Like to know what wood to use building a pergola or framing a barn? How about the difference between tung oil and polyurethane as a floor finish? How to revive decking or deal with merbau stains? Or how to meet the building code or bushfire standards? Or ask about the environmental advantages of wood or forest certification?

Q. Is there a typical deflection head detail for timber stud framing? I have a non-loadbearing timber frame wall being constructed beneath a bondek slab supported on steel beams and columns. How can I efficiently transfer horizontal loads from wind and earthquake from the timber top plate to the steel frame while not imparting vertical load when the steel deflects with live load/creep over time. Thanks

In all-timber construction a clearance is required between the top of a window or door frame, and a loadbearing member such as a lintel, to make sure that when the lintel deflects under load it won't transfer that vertical load to the frame. Australian Standard 1684 calls for a minimum clearance of 15mm. The window or door frame is nailed into the studs either side, after being plumbed with packers or folding wedges, but is not nailed up into the lintel or framing member above. Presumably something similar will work with a steel frame.

Q. I'm in need of some specific information regarding the bracing of a cathedral roof frame. If you have any specifications available that I might forward to council or a company that may have advice on such matters it would really help. Thanks for your time.

Wind load on a cathedral roof is considered to be transferred into bracing walls via the ceiling diaphragm. AS 1684, Residential timber-framed construction, does not specify what the maximum roof slope is for raked ceiling diaphragms, but as the Code is limited to a roof slope of 35° it is recommended that this limit is also applied to raked ceiling diaphragms.

Q. Hi There, According to the standards we use in Australia like MGP10 or F7, Russian timbers have other standards like GOST 26002 etc. So I was wondering is there any table or guide to equalise Russian standards with ours?

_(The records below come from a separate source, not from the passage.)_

(** The metadata [m'] is [m] with what the file lacks taken from LibRaw. *)
Record completes (image : LibRawData) (m m' : ParsedDngMetadata) : Prop := {
  cp_image : d_width m' = d_width m ∧ d_height m' = d_height m ∧ d_bits_per_sample m' = d_bits_per_sample m ∧
    d_strip_offset m' = d_strip_offset m ∧ d_strip_byte_count m' = d_strip_byte_count m ∧
    d_active_area m' = d_active_area m ∧ d_exif_blob m' = d_exif_blob m;
  cp_make : completed (negb (bool_decide (d_make m = ""))) true (d_make m, camera_id (d_capture m))
    (eq (lr_make image, lr_make image)) (d_make m', camera_id (d_capture m'));
  cp_model : completed (negb (bool_decide (d_model m = ""))) true (d_model m, physical_camera_id (d_capture m))
    (eq (lr_model image, lr_model image)) (d_model m', physical_camera_id (d_capture m'));
  cp_iso : completed (negb (iso (d_capture m) =? 0)) (positive (lr_iso_speed image)) (iso (d_capture m))
    (λ z, to_int32 (lr_iso_speed image) = Ok z) (iso (d_capture m'));
  cp_exposure : completed (negb (exposure_time_ns (d_capture m) =? 0)) (positive (lr_shutter image))
    (exposure_time_ns (d_capture m)) (λ z, to_int64 (SFmul 24 128 (lr_shutter image) f_1e9) = Ok z)
    (exposure_time_ns (d_capture m'));
  cp_stamp : completed (negb (sensor_timestamp_ns (d_capture m) =? 0)) (0 <? lr_timestamp image)
    (sensor_timestamp_ns (d_capture m)) (eq (lr_timestamp image * 1000000000)) (sensor_timestamp_ns (d_capture m'));
  cp_aperture : completed (negb (SFeqb (lens_aperture (d_capture m)) f_zero)) (positive (lr_aperture image))
    (lens_aperture (d_capture m)) (eq (lr_aperture image)) (lens_aperture (d_capture m'));
  cp_focal : completed (negb (SFeqb (lens_focal_length_mm (d_capture m)) f_zero)) (positive (lr_focal_len image))
    (lens_focal_length_mm (d_capture m)) (eq (lr_focal_len image)) (lens_focal_length_mm (d_capture m'));
  cp_white : completed (negb (white_level (d_calibration m) =? 0)) (0 <? lr_maximum image)
    (white_level (d_calibration m)) (eq (lr_maximum image)) (white_level (d_calibration m'));
  cp_black : completed (negb (forallb (λ x, SFeqb x f_zero) (black_level (d_calibration m)))) (0 <? lr_black image)
    (black_level (d_calibration m)) (eq (replicate 4 (float_of_int (lr_black image)))) (black_level (d_calibration m'));
  cp_cfa : cfa (d_calibration m') = cfa (d_calibration m) ∧
    linearization_table (d_calibration m') = linearization_table (d_calibration m) ∧
    color_matrix1 (d_calibration m') = color_matrix1 (d_calibration m) ∧
    color_matrix2 (d_calibration m') = color_matrix2 (d_calibration m);
  cp_blobs : Forall2 (λ own p, completed (negb (len own =? 0)) true own (eq p.1) p.2)
    [d_xmp_blob m; d_icc_blob m; d_opcode_list_1 m; d_opcode_list_2 m; d_opcode_list_3 m]
    [(lr_xmpdata image, d_xmp_blob m'); (lr_profile image, d_icc_blob m'); (lr_rawopcode_1 image, d_opcode_list_1 m');
     (lr_rawopcode_2 image, d_opcode_list_2 m'); (lr_rawopcode_3 image, d_opcode_list_3 m')]
}.

(** The image a file stands for: the cropped samples of LibRaw when it decoded an
    image that is large enough, otherwise the bytes of the first strip, cut or
    padded with zeros to the size of the image. *)
Definition cropped (image : LibRawData) (width height : Z) : list Z :=
  y ← seqZ 0 height; (λ x, default 0 (lr_raw_image image !! Z.to_nat (y * lr_raw_width image + x))) <$> seqZ 0 width.

Definition covers (image : LibRawData) (m : ParsedDngMetadata) : bool :=
  (d_width m <=? lr_raw_width image) && (d_height m <=? lr_raw_height image).

Definition image_size (m : ParsedDngMetadata) : Z := u64 (d_width m * d_height m * 2).

Definition strip_image (strip_file : option bytes) (m : ParsedDngMetadata) : option bytes :=
  bs ← strip_file;
  if bool_decide (d_strip_offset m + d_strip_byte_count m ≤ len bs)
  then Some (take (Z.to_nat (image_size m))
         (subspan bs (d_strip_offset m) (d_strip_byte_count m) ++ replicate (Z.to_nat (image_size m)) 0))
  else None.

Definition raw_image (strip_file : option bytes) (libraw : option LibRawData) (m : ParsedDngMetadata)
  : option bytes :=
  match libraw with
  | Some image => if covers image m then Some (sample_bytes (cropped image (d_width m) (d_height m)))
                  else strip_image strip_file m
  | None => strip_image strip_file m
  end.

(** The metadata the buffer carries: completed by LibRaw when its image is used. *)
Definition carries (libraw : option LibRawData) (m m' : ParsedDngMetadata) : Prop :=
  match libraw with
  | Some image => if covers image m then completes image m m' else m' = m
  | None => m' = m
  end.

(** ** Lemmas *)

Lemma odd_pow_divide k w h : 0 ≤ k → ¬ (2 | w) → (2 ^ k | w * h) → (2 ^ k | h).
Proof.
  intros Hk Hw Hd. apply Gauss with w; [done|]. apply rel_prime_sym, rel_prime_Zpower_r; [lia|].
  apply rel_prime_sym, prime_rel_prime; [apply prime_2|done].
Qed.

(** A product of two 32-bit numbers has no 63 factors of two. *)
Lemma two_pow_split (m n : nat) w h :
  (2 ^ (Z.of_nat m + Z.of_nat n + 1) | w * h) →
  (2 ^ (Z.of_nat m + 1) | w) ∨ (2 ^ (Z.of_nat n + 1) | h).
Proof.
  revert w. induction m as [|m IH]; intros w H.
  - destruct (Zdivide_dec 2 w); [by left|right]. apply (odd_pow_divide _ w); [lia|done..].
  - destruct (Zdivide_dec 2 w) as [[v ->]|Hw].
    + replace (Z.of_nat (S m) + Z.of_nat n + 1) with (1 + (Z.of_nat m + Z.of_nat n + 1)) in H by lia.
      rewrite Z.pow_add_r in H by lia. replace (v * 2 * h) with (2 ^ 1 * (v * h)) in H by lia.
      apply Z.mul_divide_cancel_l in H; [|done].
      destruct (IH v H) as [[c ->]|?]; [left|by right]. exists c. rewrite <-Z.mul_assoc. f_equal.
      rewrite <-(Z.pow_1_r 2) at 2. rewrite <-Z.pow_add_r by lia. f_equal. lia.
    + right. apply odd_pow_divide in H; [|lia|done]. etransitivity; [|exact H].
      exists (2 ^ Z.of_nat (S m)). rewrite <-Z.pow_add_r by lia. f_equal. lia.
Qed.

Lemma image_size_nonzero w h :
  is_u 32 w → is_u 32 h → w ≠ 0 → h ≠ 0 → 0 < u64 (w * h * 2) < 2 ^ 64.
Proof.
  unfold is_u. intros Hw Hh Hw0 Hh0. unfold u64, wrap.
  pose proof (Z.mod_pos_bound (w * h * 2) (2 ^ 64)). cut ((w * h * 2) `mod` 2 ^ 64 ≠ 0); [lia|].
  intros H0%Z.mod_divide; [|done].
  assert (Hd : (2 ^ (Z.of_nat 31 + Z.of_nat 31 + 1) | w * h)).
  { destruct H0 as [c Hc]. exists c. change (2 ^ (Z.of_nat 31 + Z.of_nat 31 + 1)) with (2 ^ 63).
    change (2 ^ 64) with (2 ^ 63 * 2) in Hc. lia. }
  apply two_pow_split in Hd as [Hd|Hd]; apply Z.divide_pos_le in Hd; simpl in Hd; lia.
Qed.

Lemma slice_samples (l : list Z) from n :
  0 ≤ from → 0 ≤ n → from + n ≤ len l →
  take (Z.to_nat n) (drop (Z.to_nat from) l) = (λ x, default 0 (l !! Z.to_nat (from + x))) <$> seqZ 0 n.
Proof.
  intros Hf Hn Hl. unfold len in Hl. apply list_eq. intros i. rewrite list_lookup_fmap.
  destruct (decide (i < Z.to_nat n)%nat) as [Hi|Hi].
  - rewrite lookup_take_lt, lookup_drop by done. rewrite (lookup_seqZ_lt 0 n i) by lia. simpl.
    replace (Z.to_nat (from + (0 + Z.of_nat i))) with (Z.to_nat from + i)%nat by lia.
    destruct (lookup_lt_is_Some_2 l (Z.to_nat from + i)) as [x ->]; [lia|done].
  - rewrite (lookup_seqZ_ge 0 n i) by lia. rewrite lookup_take_ge by lia. done.
Qed.

Section Copy.

Variables (image : LibRawData) (width height : Z).
Hypothesis Himage : libraw_ok image.
Hypothesis Hwidth : 0 ≤ width ≤ lr_raw_width image.
Hypothesis Hheight : 0 ≤ height ≤ lr_raw_height image.

Lemma cropped_snoc n : 0 ≤ n →
  cropped image width (n + 1) = cropped image width n ++
    ((λ x, default 0 (lr_raw_image image !! Z.to_nat (n * lr_raw_width image + x))) <$> seqZ 0 width).
Proof.
  intros Hn. unfold cropped. rewrite seqZ_app by lia. rewrite bind_app. simpl. by rewrite app_nil_r.
Qed.

Lemma len_cropped n : 0 ≤ n → len (cropped image width n) = n * width.
Proof using Hwidth.
  intros Hn. rewrite <-(Z2Nat.id n) by done. induction (Z.to_nat n) as [|k IH]; [done|].
  rewrite Nat2Z.inj_succ, <-Z.add_1_r, cropped_snoc, len_app, IH by lia.
  unfold len. rewrite length_fmap, length_seqZ. lia.
Qed.

(** The rows copied so far are in place, the rest is still zero. *)
Lemma copy_rows (n : nat) : Z.of_nat n ≤ height →
  foldM (λ output y, copy_samples (lr_raw_image image) output (y * lr_raw_width image) (y * width) width)
    (replicate (Z.to_nat (height * width)) 0) (seqZ 0 (Z.of_nat n)) =
  Ok (cropped image width (Z.of_nat n) ++ replicate (Z.to_nat ((height - Z.of_nat n) * width)) 0).
Proof using All.
  destruct Himage as [Hw Hh Himg]. unfold is_u in *.
  induction n as [|n IH]; intros Hn; [simpl; by rewrite Z.sub_0_r|].
  rewrite Nat2Z.inj_succ, <-Z.add_1_r, seqZ_app, foldM_app, IH by lia. simpl.
  pose proof (len_cropped (Z.of_nat n) ltac:(lia)) as Hlc.
  set (k := Z.of_nat n) in *. assert (0 ≤ k) by lia.
  assert (Hsplit : Z.to_nat ((height - k) * width) =
    (Z.to_nat width + Z.to_nat ((height - (k + 1)) * width))%nat) by nia.
  unfold copy_samples. rewrite !Z.add_0_l.
  destruct (Z.ltb_spec (len (lr_raw_image image)) (k * lr_raw_width image + width)); [nia|].
  rewrite len_app, Hlc. unfold len at 1. rewrite length_replicate.
  destruct (Z.ltb_spec (k * width + Z.of_nat (Z.to_nat ((height - k) * width))) (k * width + width)); [nia|].
  simpl. f_equal. rewrite cropped_snoc, slice_samples by nia.
  rewrite take_app_length' by (unfold len in Hlc; lia).
  rewrite <-app_assoc. do 2 f_equal. rewrite drop_app_ge by (unfold len in Hlc; nia).
  rewrite drop_replicate. f_equal. unfold len in Hlc. nia.
Qed.

End Copy.

Lemma len_sample_bytes samples : len (sample_bytes samples) = 2 * len samples.
Proof.
  unfold sample_bytes. induction samples as [|v l IH]; [done|]. rewrite bind_cons, len_app, IH, len_cons.
  change (len (le16_bytes v)) with 2. lia.
Qed.

Lemma to_int64_cases x : to_int64 x = Undef ∨ ∃ z, to_int64 x = Ok z.
Proof. unfold to_int64. destruct x; try (by left); [by right; eexists|]. case_match; [by right; eexists|by left]. Qed.

Lemma to_int32_cases x : to_int32 x = Undef ∨ ∃ z, to_int32 x = Ok z.
Proof.
  unfold to_int32. destruct (to_int64_cases x) as [->|[z ->]]; [by left|]. rewrite Ok_bind.
  case_match; [by right; eexists|by left].
Qed.

Lemma mul_int64_positive t : 0 < t → t * 1000000000 < 2 ^ 63 → mul_int64 t 1000000000 = Ok (t * 1000000000).
Proof. intros. unfold mul_int64. by rewrite (proj2 (Z.leb_le _ _)), (proj2 (Z.ltb_lt _ _)) by lia. Qed.

Lemma completed_if {A} (absent has : bool) (own : A) (new : A → Prop) (value result : A) :
  result = (if absent && has then value else own) → (absent && has = true → new value) →
  completed (negb absent) has own new result.
Proof. intros ->. unfold completed. destruct absent, has; simpl; auto. Qed.

Lemma completed_or (own other : bytes) : completed (negb (len own =? 0)) true own (eq other) (or_else own other).
Proof. apply (completed_if _ _ _ _ other); [by rewrite andb_true_r|done]. Qed.

Lemma completed_text (own own' other : string) :
  completed (negb (bool_decide (own = ""))) true (own, own') (eq (other, other))
    ((if bool_decide (own = "") then other else own), (if bool_decide (own = "") then other else own')).
Proof. apply (completed_if _ _ _ _ (other, other)); [rewrite andb_true_r; by destruct (bool_decide _)|done]. Qed.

Please advise, Best Regards, Ryan

We are not familiar in detail with Russian grading rules, but our understanding is that the export grading rules in GOST 26002 define the quality of timber in terms of allowable knot sizes and other characteristics, but don't relate these factors to any specific stress grade or suite of structural properties. While GOST 26002 provides a useful basis for importers to understand what they are buying, it would seem somewhat difficult to directly relate Russian grades to Australian stress grades. The best approach would seem to be to stress grade the timber to Australian standards after it reaches Australia.

Q. Hi, I need to know what size timbers i need for a 7m (L) x 6m (w) lean to with polycarbonite sheeting on top. Just supported at each end of the length with 1m spacing for rafters. I would prefer HW if available.

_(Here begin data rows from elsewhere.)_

(* ===== verification/LutLoader.v ===== *)
(** * The 3D LUT loader

    Models src/cpipe/color/Cube3dLutLoader.cpp: the .cube and .spi3d readers, with
    the stream extractions they use ([std::getline] and [operator>>] into
    strings, [int], [float] and [double] in the C locale, as text functions that
    return the value and the rest, or nothing when the stream fails).  Numbers are
    rounded correctly to the target format.

    The theorems: a loaded table has a sample for every grid point; a .cube file
    is its rows in file order; a .spi3d file is accepted exactly when its rows are
    in range and cover the grid, and each sample is the last row for its point. *)

From Stdlib Require Import ZArith Lia Ascii String SpecFloat.
From stdpp Require Import prelude strings list.
From S2P Require Import Prelude Core HalfFloat StateRes EditorAssets.

Local Open Scope Z_scope.
#[local] Arguments ascii_dec : simpl never.

(** ** Stream extraction *)

(** [stream >> token]: the characters up to white space, at least one. *)
Fixpoint take_token (s : string) : string * string :=
  match s with
  | String c s' => if is_space c then ("", s) else let '(t, r) := take_token s' in (String c t, r)
  | EmptyString => ("", "")
  end.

Boral has F27 kiln-dried hardwood available in lengths up to 6m. According to Australian Standard 1684, a size of 190 x 45 will span 6.0m at 1.0m centres, supporting a lightweight roof. We assume the span is in the 6.0m direction, and sawn timber generally only comes in lengths up to 6.0m anyway.

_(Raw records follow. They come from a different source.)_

(** ** Packing *)

Definition zero_coefficient : WarpCoefficient := mkCoeff 0 0 0 0 0 0.

(** [Opcode3DispatchRecord{}] with the id and the flag. *)
Definition fresh_record (o : Opcode) : Opcode3DispatchRecord :=
  mkRecord (u32 (opcode_id_value (op_id o))) (if optional o then 1 else 0) 0 (replicate 4 zero_coefficient)
    0 0 (replicate 5 0) 0 0 0 0 0 0 0 0 0 0 0 0.

Definition pack_warp (w : Warp) (r : Opcode3DispatchRecord) : Opcode3DispatchRecord :=
  let count := u32 (Z.min (len (coefficients w)) (len (rec_coefficients r))) in
  mkRecord (rec_id r) (rec_optional r) count
    (take (Z.to_nat count) (coefficients w) ++ drop (Z.to_nat count) (rec_coefficients r))
    (warp_cx w) (warp_cy w) (rec_vignette_k r) (rec_vignette_cx_hat r) (rec_vignette_cy_hat r)
    (rec_constant r) (rec_bayer_phase r) (rec_point_offset r) (rec_point_count r) (rec_rect_offset r)
    (rec_rect_count r) (rec_top r) (rec_left r) (rec_bottom r) (rec_right r).

Definition pack_vignette (v : Vignette) (r : Opcode3DispatchRecord) : Opcode3DispatchRecord :=
  mkRecord (rec_id r) (rec_optional r) (rec_coefficient_count r) (rec_coefficients r) (rec_cx_hat r)
    (rec_cy_hat r) (vig_k v) (vig_cx v) (vig_cy v) (rec_constant r) (rec_bayer_phase r)
    (rec_point_offset r) (rec_point_count r) (rec_rect_offset r) (rec_rect_count r)
    (rec_top r) (rec_left r) (rec_bottom r) (rec_right r).

Definition pack_constant (c : BadConstant) (r : Opcode3DispatchRecord) : Opcode3DispatchRecord :=
  mkRecord (rec_id r) (rec_optional r) (rec_coefficient_count r) (rec_coefficients r) (rec_cx_hat r)
    (rec_cy_hat r) (rec_vignette_k r) (rec_vignette_cx_hat r) (rec_vignette_cy_hat r)
    (bc_constant c) (bc_bayer_phase c) (rec_point_offset r) (rec_point_count r) (rec_rect_offset r)
    (rec_rect_count r) (rec_top r) (rec_left r) (rec_bottom r) (rec_right r).

Definition pack_list (points : list BadPoint) (rects : list BadRect) (l : BadList)
    (r : Opcode3DispatchRecord) : Opcode3DispatchRecord :=
  mkRecord (rec_id r) (rec_optional r) (rec_coefficient_count r) (rec_coefficients r) (rec_cx_hat r)
    (rec_cy_hat r) (rec_vignette_k r) (rec_vignette_cx_hat r) (rec_vignette_cy_hat r)
    (rec_constant r) (bl_bayer_phase l) (u32 (len points)) (u32 (len (bad_points l)))
    (u32 (len rects)) (u32 (len (bad_rects l))) (rec_top r) (rec_left r) (rec_bottom r) (rec_right r).

Definition pack_trim (t : Trim) (r : Opcode3DispatchRecord) : Opcode3DispatchRecord :=
  mkRecord (rec_id r) (rec_optional r) (rec_coefficient_count r) (rec_coefficients r) (rec_cx_hat r)
    (rec_cy_hat r) (rec_vignette_k r) (rec_vignette_cx_hat r) (rec_vignette_cy_hat r)
    (rec_constant r) (rec_bayer_phase r) (rec_point_offset r) (rec_point_count r) (rec_rect_offset r)
    (rec_rect_count r) (tr_top t) (tr_left t) (tr_bottom t) (tr_right t).

(** [if (field)] followed by a use of its value. *)
Definition when {A B} (o : option A) (f : A → B → B) (b : B) : B :=
  match o with Some a => f a b | None => b end.

(** The body of the loop over the opcodes. *)
Definition pack_opcode (acc : list Opcode3DispatchRecord * list BadPoint * list BadRect) (o : Opcode)
  : list Opcode3DispatchRecord * list BadPoint * list BadRect :=
  let '(records, points, rects) := acc in
  let r := fresh_record o in
  let r := when (warp_rectilinear o) pack_warp r in
  let r := when (fix_vignette_radial o) pack_vignette r in
  let r := when (fix_bad_pixels_constant o) pack_constant r in
  let r := when (fix_bad_pixels_list o) (pack_list points rects) r in
  let points := when (fix_bad_pixels_list o) (λ l ps, ps ++ bad_points l) points in
  let rects := when (fix_bad_pixels_list o) (λ l rs, rs ++ bad_rects l) rects in
  let r := when (trim_bounds o) pack_trim r in
  (records ++ [r], points, rects).

Definition struct_bytes (widths : list nat) (fields : list Z) : bytes :=
  encode_fields (zip widths fields).

Definition point_fields (p : BadPoint) : list Z := [bp_row p; bp_column p].
Definition rect_fields (r : BadRect) : list Z := [br_top r; br_left r; br_bottom r; br_right r].

(** [paddings i] is the gap of record [i]. *)
Definition pack_opcode_list_3 (paddings : nat → Z) (opcodes : list Opcode) : bytes :=
  let '(records, points, rects) := foldl pack_opcode ([], [], []) opcodes in
  struct_bytes header_widths [u32 (len opcodes); 0] ++
  concat (imap (λ i r, struct_bytes record_widths (record_fields (paddings i) r)) records) ++
  concat ((λ p, struct_bytes point_widths (point_fields p)) <$> points) ++
  concat ((λ r, struct_bytes rect_widths (rect_fields r)) <$> rects).

(** ** Unpacking *)

(** What [checked_param_blob] leaves behind: the records, and the offsets the
    point and rectangle pointers have in the blob. *)
Record Unpacked : Type := mkUnpacked {
  up_records : list Opcode3DispatchRecord;
  up_points_offset : Z;
  up_rects_offset : Z
}.

Definition read_record (blob : bytes) (i : Z) : res Opcode3DispatchRecord :=
  l ← read_struct record_widths blob (8 + i * 320); Ok (record_of_fields l).

Definition checked_param_blob (blob : option bytes) : res (option Unpacked) :=
  match blob with
  | None => Ok None
  | Some blob =>
      if len blob <? 8 then Ok None else
      header ← read_struct header_widths blob 0;
      let opcode_count := field header 0 in
      let records_bytes := u64 (opcode_count * 320) in
      if len blob <? u64 (8 + records_bytes) then Ok None else
      records ← foldM (λ acc i, r ← read_record blob i; Ok (acc ++ [r])) [] (seqZ 0 opcode_count);
      let point_count := foldl (λ m r, Z.max m (rec_point_offset r + rec_point_count r)) 0 records in
      let rect_count := foldl (λ m r, Z.max m (rec_rect_offset r + rec_rect_count r)) 0 records in
      let points_offset := u64 (8 + records_bytes) in
      let rects_offset := u64 (points_offset + u64 (point_count * 8)) in
      if len blob <? u64 (rects_offset + u64 (rect_count * 16)) then Ok None else
      Ok (Some (mkUnpacked records points_offset rects_offset))
  end.

(** [points[k]] and [rects[k]]. *)
Definition point_at (blob : bytes) (u : Unpacked) (k : Z) : res BadPoint :=
  l ← read_struct point_widths blob (up_points_offset u + k * 8); Ok (mkPoint (field l 0) (field l 1)).

Definition rect_at (blob : bytes) (u : Unpacked) (k : Z) : res BadRect :=
  l ← read_struct rect_widths blob (up_rects_offset u + k * 16);
  Ok (mkBadRect (field l 0) (field l 1) (field l 2) (field l 3)).

(** ** Fields *)

Lemma length_field_bytes n v : length (le_bytes n v) = n.
Proof. revert v. induction n as [|n IH]; intros v; simpl; [done|by rewrite IH]. Qed.

Lemma le_value_le_bytes n : ∀ v, 0 ≤ v < 256 ^ Z.of_nat n → le_value (le_bytes n v) = v.
Proof.
  induction n as [|n IH]; intros v Hv; [simpl in *; lia|]. simpl.
  rewrite Nat2Z.inj_succ, Z.pow_succ_r in Hv by lia.
  rewrite IH by (Z.to_euclidean_division_equations; nia). Z.to_euclidean_division_equations; lia.
Qed.

Lemma le_value_bound bs : bytes_ok bs → 0 ≤ le_value bs < 256 ^ len bs.
Proof.
  induction 1 as [|b bs Hb _ IH]; [done|]. rewrite len_cons, Z.pow_add_r by (pose proof (len_nonneg bs); lia).
  unfold is_u in Hb. simpl le_value. lia.
Qed.

(** A value fits a field. *)
Definition fits (w : nat) (v : Z) : Prop := 0 ≤ v < 256 ^ Z.of_nat w.

Lemma fits4 v : is_u 32 v → fits 4 v.
Proof. done. Qed.
Lemma fits8 v : is_u 64 v → fits 8 v.
Proof. done. Qed.

Lemma struct_bytes_cons w ws v vs : struct_bytes (w :: ws) (v :: vs) = le_bytes w v ++ struct_bytes ws vs.
Proof. done. Qed.

Lemma length_struct_bytes ws vs :
  length vs = length ws → length (struct_bytes ws vs) = sum_list ws.
Proof.
  revert vs. induction ws as [|w ws IH]; intros [|v vs] H; try done. injection H as H.
  rewrite struct_bytes_cons, length_app, length_field_bytes, IH by done. done.
Qed.

Lemma decode_struct_bytes ws vs rest :
  Forall2 fits ws vs → decode_fields ws (struct_bytes ws vs ++ rest) = vs.
Proof.
  induction 1 as [|w v ws vs Hf _ IH]; [done|]. rewrite struct_bytes_cons, <-app_assoc. simpl.
  rewrite take_app_length', drop_app_length' by (by rewrite length_field_bytes). by rewrite le_value_le_bytes, IH.
Qed.

Lemma read_struct_at ws vs pre suf off :
  Forall2 fits ws vs → off = len pre → read_struct ws (pre ++ struct_bytes ws vs ++ suf) off = Ok vs.
Proof.
  intros Hf ->. unfold read_struct, struct_size. pose proof (len_nonneg pre). pose proof (len_nonneg suf).
  assert (Hl : len (struct_bytes ws vs) = Z.of_nat (sum_list ws)).
  { unfold len. rewrite length_struct_bytes; [done|]. by apply Forall2_length in Hf. }
  rewrite (proj2 (Z.leb_le _ _)), (proj2 (Z.leb_le _ _)) by (rewrite ?len_app; lia). simpl.
  unfold len. rewrite Nat2Z.id, drop_app_length, decode_struct_bytes by done. done.
Qed.

(** Any struct read inside the blob gives fields in range. *)
Lemma decode_fields_fits ws : ∀ bs, bytes_ok bs → (sum_list ws ≤ length bs)%nat →
  Forall2 fits ws (decode_fields ws bs).
Proof.
  induction ws as [|w ws IH]; intros bs Hok Hl; [constructor|]. simpl in *. constructor.
  - pose proof (le_value_bound (take w bs) (Forall_take _ _ _ Hok)) as Hb. unfold len in Hb.
    rewrite length_take, Nat.min_l in Hb by lia. done.
  - apply IH; [by apply Forall_drop|rewrite length_drop; lia].
Qed.

Lemma read_struct_ok ws bs off :
  bytes_ok bs → 0 ≤ off → off + struct_size ws ≤ len bs →
  ∃ l, read_struct ws bs off = Ok l ∧ Forall2 fits ws l.
Proof.
  intros Hok Ho Hl. unfold read_struct. rewrite !(proj2 (Z.leb_le _ _)) by lia.
  eexists. split; [done|]. apply decode_fields_fits; [by apply Forall_drop|].
  unfold struct_size, len in Hl. rewrite length_drop. lia.
Qed.

Lemma field_fits ws l i w : Forall2 fits ws l → ws !! i = Some w → fits w (field l i).
Proof.
  intros Hf Hw. destruct (Forall2_lookup_l _ _ _ _ _ Hf Hw) as (v & Hv & ?). unfold field. by rewrite Hv.
Qed.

Q. For the treated pine structural timbers --- what is the relationship between the mechanical grading and the old Stress gradings of F5, F7 F11 Is there a comparison table relating the stress gradings to the mechanical Gradings?

A data sheet published by Timber Queensland explains it this way:

"MGP10, MGP12 and MGP15 exceed the requirements of F5, F8 and F11 respectively, therefore these MGP grades may be substituted when projects are designed/specified using ‘F’ grade design tables. However, where MGP grades are specified ‘F’ graded timber must not be used without re-calculating sizes. ‘F’ grades can be allocated by visual grading, machine stress grading or proof grading. MGP grades can only be allocated by machine stress grading."
 
Separate span tables are provided in the Supplements to Australian Standard 1684 for F-grades and MGP grades in recognition of the fact that their properties are different.

Q. I have a 270 x 90 RS Oregon beam running through my room, this is currently supported by a 900 wide stud wall (along the beam) I wish to remove that stud wall for a kitchen renovation. The roof is metal deck with 200 x 50 at 600 cts. If the beam without the stud wall will not support the roof, would there be a hardwood column around 90 to fit under the existing beam and say 125mm wide to take the place of the stud wall. Thanks and regards-Mike

It's always hard to answer these questions without knowing all the details. For example, we weren't sure of the span of the oregon beam, or whether there was any ceiling load on it, or just the metal roof. And if the beam supports a ceiling, what is the span of the ceiling joists, and where is the stud wall located, eg. at one end, or in the middle? Maybe to be on the safe side, put a column in anyway. The size of 125 x 90 is not a standard hardwood size and is a big, heavy section of timber. A 90 x 90 will be much easier to obtain. Alternatively, if you prefer a proper structural assessment it might be wise to consult an engineer.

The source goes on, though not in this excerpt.